» **GOAL OF THE EXERCISE**
Search the data below for the line containing "(r.1 + 20) r.2)", then please set down that line and all remaining ones exactly as written.

» **SOURCE DATA**
(* ===== verification/LinkSend.v ===== *)
(** * Sending link state messages (route_link.c)

    [append_link] brings the route to a subscriber up to date and writes a record of it
    when one is due; [link_send] does that for all subscribers until the message is
    full. The cleaning of the list of neighbours and the acknowledgements that
    [link_send] starts with are not modelled. *)

From S2P Require Import Prelude Mem Prog OverlayBuffer DataFormats OverlayAddress OverlayAddressTree OverlayAddressCodec RouteLink LinkState.
Import Prog OB OverlayAddress.

Module LinkSend.

Definition TIME_MS_NEVER_WILL : Z := 2 ^ 63 - 1.

(** The routes, the message, the alarm of [link_send], and the identities that were asked for. *)
Record sender := Sender { s_routes : RouteLink.world; s_message : LinkState.message; s_alarm : Z; s_unlocks : list nat }.
Definition set_routes (v : RouteLink.world) (t : sender) : sender := Sender v (s_message t) (s_alarm t) (s_unlocks t).
Definition set_message (v : LinkState.message) (t : sender) : sender := Sender (s_routes t) v (s_alarm t) (s_unlocks t).
Definition set_s_alarm (v : Z) (t : sender) : sender := Sender (s_routes t) (s_message t) v (s_unlocks t).
Definition put_unlock (s : nat) (t : sender) : sender := Sender (s_routes t) (s_message t) (s_alarm t) (s_unlocks t ++ [s]).

Section Send.
Context {arch : Arch} {allocator : Allocator}.
Variables (my_subscriber directory_service : option nat).
(** The identifiers of the subscribers, which do not change. *)
Variable sid : nat → list Z.
Variable char_signed : bool.
Variable gettime_ms : nat → Z.
(** [destination->ifconfig.route]: whether links by it are told. *)
Variable advertised : nat → bool.

Definition with_routes {A} (p : prog RouteLink.world A) : prog sender A := λ t, r ← p (s_routes t); Ret (r.1, set_routes r.2 t).
Definition with_message {A} (p : prog LinkState.message A) : prog sender A := λ t, r ← p (s_message t); Ret (r.1, set_message r.2 t).

(** The link that a pointer leads to. *)
Definition the_best (p : option (nat * nat)) : prog sender (option RouteLink.link) :=
  match p with
  | None => mret None
  | Some (n, r) => with_routes (l ← ask RouteLink.neighbours;
      match list_find (λ x, RouteLink.n_subscriber x = n) l with Some (_, x) => lift (l ← RouteLink.the_link sid x r; Ret (Some l)) | None => undefined end)
  end.
Definition set_update (s : nat) (v : Z) : prog sender unit := with_routes (t ← RouteLink.get_link_state s; RouteLink.upd_sub s (RouteLink.set_state (RouteLink.set_next_update v t))).

(** The record of a subscriber, and when the next is due; [true] when the message is full. *)
Definition append_due (s : nat) (now : Z) (t : RouteLink.link_state) (transmitter : option nat) (version drop_rate : Z) : prog sender bool :=
  if RouteLink.next_update t - 20 <=? now then
    v ← with_message (LinkState.append_link_state my_subscriber 0 transmitter s (-1) version (-1) 0 drop_rate);
    if negb (v =? 0) then change (set_s_alarm (now + 5));; mret true
    else set_update s (now + 5000);; mret false
  else mret false.

Definition append_link (fuel : nat) (s : nat) : prog sender bool :=
  if bool_decide (Some s = my_subscriber) then mret false
  else
    with_routes (RouteLink.get_link_state s);;
    p ← with_routes (RouteLink.find_best_link sid char_signed my_subscriber directory_service gettime_ms fuel s);
    now ← with_routes (RouteLink.gettime gettime_ms);
    x ← with_routes (RouteLink.the_sub s);
    t ← with_routes (RouteLink.get_link_state s);
    full ← (if RouteLink.reachable x =? RouteLink.REACHABLE_SELF then append_due s now t my_subscriber 1 0
            else
              LinkState.if_then (RouteLink.identity x) (change (put_unlock s));;
              best ← the_best p;
              if match best with Some l => match RouteLink.l_destination l with Some d => negb (advertised d) | None => false end | None => false end
              then set_update s TIME_MS_NEVER_WILL;; mret false
              else append_due s now t (RouteLink.s_transmitter t) (match best with Some l => RouteLink.link_version l | None => -1 end) (match best with Some l => RouteLink.drop_rate l | None => 32 end));
    if (full : bool) then mret true
    else
      t ← with_routes (RouteLink.get_link_state s);
      a ← ask s_alarm;
      LinkState.if_then (RouteLink.next_update t <? a) (change (set_s_alarm (RouteLink.next_update t)));;
      mret false.

(** The callback of the walk over the subscribers. *)
Definition each (fuel : nat) (s : nat) (t : sender) : outcome (sender * bool) := r ← append_link fuel s t; Ret (r.2, r.1).

(** The message that [link_send] gives to [overlay_send_frame], if there is one. *)
Definition send_links (fuel : nat) (root : tree_node) : prog sender (option overlay_buffer) := λ t,
  let m := s_message t in
  match ob_new (LinkState.o_mem m) with
  | None => r ← with_routes (RouteLink.gettime gettime_ms) t; Ret (None, set_s_alarm (r.1 + 20) r.2)
  | Some b =>
      b ← ob_limitsize b 400;
      let b := ob_checkpoint b in
      let pos := ob_position b in
      t ← enum_subscribers (each fuel) root None (set_message (LinkState.Msg (LinkState.o_mem m) b (LinkState.o_ss m)) t);
      let m := s_message t in
      let b := ob_rewind (LinkState.o_buf m) in
      if negb (ob_position b =? pos) then b ← ob_flip b; Ret (Some b, set_message (LinkState.Msg (LinkState.o_mem m) b (LinkState.o_ss m)) t)
      else Ret (None, set_message (LinkState.Msg (LinkState.o_mem m) b (LinkState.o_ss m)) t)
  end.

End Send.
End LinkSend.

» **RESPONSE TO THE EXERCISE**
  | None => r ← with_routes (RouteLink.gettime gettime_ms) t; Ret (None, set_s_alarm (r.1 + 20) r.2)
  | Some b =>
      b ← ob_limitsize b 400;
      let b := ob_checkpoint b in
      let pos := ob_position b in
      t ← enum_subscribers (each fuel) root None (set_message (LinkState.Msg (LinkState.o_mem m) b (LinkState.o_ss m)) t);
      let m := s_message t in
      let b := ob_rewind (LinkState.o_buf m) in
      if negb (ob_position b =? pos) then b ← ob_flip b; Ret (Some b, set_message (LinkState.Msg (LinkState.o_mem m) b (LinkState.o_ss m)) t)
      else Ret (None, set_message (LinkState.Msg (LinkState.o_mem m) b (LinkState.o_ss m)) t)
  end.

End Send.
End LinkSend.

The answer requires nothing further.